The Modoc Plateau lies in the northeast corner of California as well as parts of Oregon and Nevada. Nearly 1000000 acre of the Modoc National Forest are on the plateau between the Medicine Lake Highlands in the west and the Warner Mountains in the east.

Its landform is volcanic table land ranging from 4,000 to 6,000 feet above sea level, cut by many north–south faults. "Occasional lakes, marshes, and sluggishly flowing streams meander across the plateau."

It is a thick accumulation of lava flows and tuff beds, along with many small volcanic cones. It has cinder cones, juniper flats, pine forests, and seasonal lakes. The plateau is thought to have been formed approximately 25 million years ago as a southern extension of the Columbia Plateau flood basalts.

==Vegetation and wildlife==
Forested areas of the plateau include Ponderosa Pine (Pinus ponderosa), as well as other tree species such as California Buckeye (Aesculus californica). and Modoc Cypress (Cupressus bakeri).

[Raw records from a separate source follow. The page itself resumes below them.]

(** One row of the durable file: the date is text until it is parsed. *)
Record csv_row := {
  row_date : string;
  row_entry : list N;
  row_mood : string;
  row_confidence : Q;
  row_advice : string;
  row_alert_level : string
}.

(** The engine: [self.df] and the content of the file at [self.csv_file]
    ([None] when the file does not exist). *)
Record engine := {
  self_df : list MoodRecord;
  durable : option (list csv_row)
}.

(** How the environment answers a write of the durable file: it succeeds,
    or it raises and leaves the file with some content. *)
Inductive write_outcome :=
  | WriteOk
  | WriteFails (e : exn) (left_behind : option (list csv_row)).

Definition advice_map : gmap string (list string) :=
  <["POSITIVE" := [
      "Amazing! Keep channeling this positive energy! 🌟";
      "Your optimism is contagious. Share it with others!";
      "Keep doing what you're doing. You're thriving!"]]> (
  <["NEGATIVE" := [
      "It's okay to feel down. Consider talking to someone. 💙";
      "Take a 15-minute walk or practice deep breathing.";
      "Reach out to a friend or therapist. You're not alone.";
      "Try journaling or meditation to process these feelings."]]> (
  <["NEUTRAL" := [
      "Keep journaling daily for better insights! 📝";
      "How can you make today a bit better?";
      "Your feelings matter. Keep tracking them."]]> ∅)).

(** Map model output to mood labels: the conditional expression of
    [analyze_mood]. *)
Definition mood_of (label : string) : string :=
  if String.eqb label "POSITIVE" then "POSITIVE"
  else if String.eqb label "NEGATIVE" then "NEGATIVE"
  else "NEUTRAL".

(** [random.choice(seq)], the draw being [rnd]. *)
Definition random_choice (rnd : nat) (seq : list string) : result string :=
  match seq !! (rnd `mod` length seq) with
  | Some x => Ok x
  | None => Raise IndexError
  end.

Section Engine.
Context `{!Externals}.

(** [pd.read_csv(csv_file)] *)
Definition read_csv (file : option (list csv_row)) : result (list csv_row) :=
  match file with
  | None => Raise FileNotFoundError
  | Some rows => Ok rows
  end.

(** [pd.to_datetime(column)], which raises on a column it cannot parse. *)
Definition to_datetime (column : list string) : result (list Z) :=
  match pd_to_datetime column with
  | Some dates => Ok dates
  | None => Raise ValueError
  end.

Definition with_date (row : csv_row) (d : Z) : MoodRecord :=
  {| date := d; entry := row_entry row; mood := row_mood row;
     confidence := row_confidence row; advice := row_advice row;
     alert_level := row_alert_level row |}.

(** [__init__], the part that loads or creates the log. *)
Definition init (file : option (list csv_row)) : result engine :=
  df ← try_except_FileNotFoundError
         (rows ← read_csv file;
          dates ← to_datetime (row_date <$> rows);
          Ok (zip_with with_date rows dates))
         (Ok []);
  Ok {| self_df := df; durable := file |}.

The plateau supports large herds of Mule Deer (Odocoileus hemionus), Rocky Mountain Elk (Cervus canadensis), and Pronghorn (Antilocapra americana). There are also several herds of wild horses on the plateau. The Clear Lake National Wildlife Refuge and Long Bell State Game Refuge are located on the plateau as well.

==Watersheds==
The Lost River watershed drains the north part of the plateau, while southern watersheds either collect in basin reservoirs or flow into the large Big Sage Reservoir, which sits in the center of Modoc County.